If you have its symptoms, uterine fibroids can have an impact on the quality of your life. Difficulties with pregnancy or even infertility caused by it can add to your worries.
How To Stop Fibroids Hair Loss?
To treat hair loss from uterine fibroids, you need to get a diagnosis of the underlying cause.
If your hair loss is drug-induced, your doctor may recommend changing your treatment plan. However, you should only do this after you’ve consulted your doctor.
For nutritional problems, you might be recommended some dietary changes, along with supplements. That may help with the regrowth of your hair.
For permanent hair loss like pattern baldness or CCCA, there are different hair loss medications.
You may also be able to permanently restore your hair by having a hair transplant.
Platelet-rich plasma injections can further help improve its results.
But in any case, it’s important that you consult a qualified medical professional. You may need treatment for the symptoms of uterine fibroids themselves.
Is Uterine Fibroids Hair Loss Reversible?
Whether or not uterine fibroids hair loss is reversible depends on the type of alopecia you have.
Drug-induced alopecia is usually reversible. However, some drugs for fibroids may worsen pattern baldness (which is a type of permanent hair loss).

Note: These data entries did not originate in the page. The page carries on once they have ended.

(** The last [n + 1] of a list with one element pushed are the last [n]
    of the list and that element. *)
Lemma slice_last_push {A : Type} (n : nat) (l : list A) (x : A) :
  slice_last (S n) (l ++ [x]) = slice_last n l ++ [x].
Proof.
  unfold slice_last. rewrite length_app, skipn_app. simpl.
  replace (length l + 1 - S n)%nat with (length l - n)%nat by lia.
  replace (length l - n - length l)%nat with 0%nat by lia.
  reflexivity.
Qed.

Lemma slice_last_suffix {A : Type} (n : nat) (l : list A) :
  exists dropped, l = dropped ++ slice_last n l.
Proof.
  exists (firstn (length l - n) l). unfold slice_last.
  symmetry. apply firstn_skipn.
Qed.

Lemma substring_length_le (s : string) (i n : nat) :
  (String.length (substring i n s) <= n)%nat.
Proof.
  revert i n. induction s as [| c r IH]; intros i n.
  - destruct i, n; simpl; lia.
  - destruct i; simpl.
    + destruct n; simpl; [lia |]. specialize (IH 0%nat n). lia.
    + apply IH.
Qed.

Lemma slice0_length (n : nat) (s : string) :
  (String.length (slice0 n s) <= n)%nat.
Proof. apply substring_length_le. Qed.

(** [slice0] cuts: what it returns is the front of the string. *)
Lemma slice0_prefix (n : nat) (s : string) :
  exists rest, s = slice0 n s +++ rest.
Proof.
  unfold slice0. revert n. induction s as [| c r IH]; intros n.
  - exists EmptyString. destruct n; reflexivity.
  - destruct n as [| n]; cbn.
    + exists (String c r). reflexivity.
    + destruct (IH n) as [rest H]. exists rest. f_equal. exact H.
Qed.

If it’s a nutritional deficiency, then too, your hair should grow back once the deficiency has been treated.
Although, if you have developed scarring alopecia, like CCCA, your hair won’t grow back because the hair follicles are destroyed.
Uterine fibroids can be stressful to live with. And while they may not cause direct hair loss, it’s still associated with it due to different factors.
Unfortunately, not all types of hair loss in this condition are temporary and reversible. Some alopecias are permanent, although you may be able to get your hair back through different surgical or non-surgical interventions.
But if you’re losing an abnormal amount of hair, make sure to get in touch with your doctor. Hair loss can occur due to many reasons. Before treatment, you need an accurate diagnosis.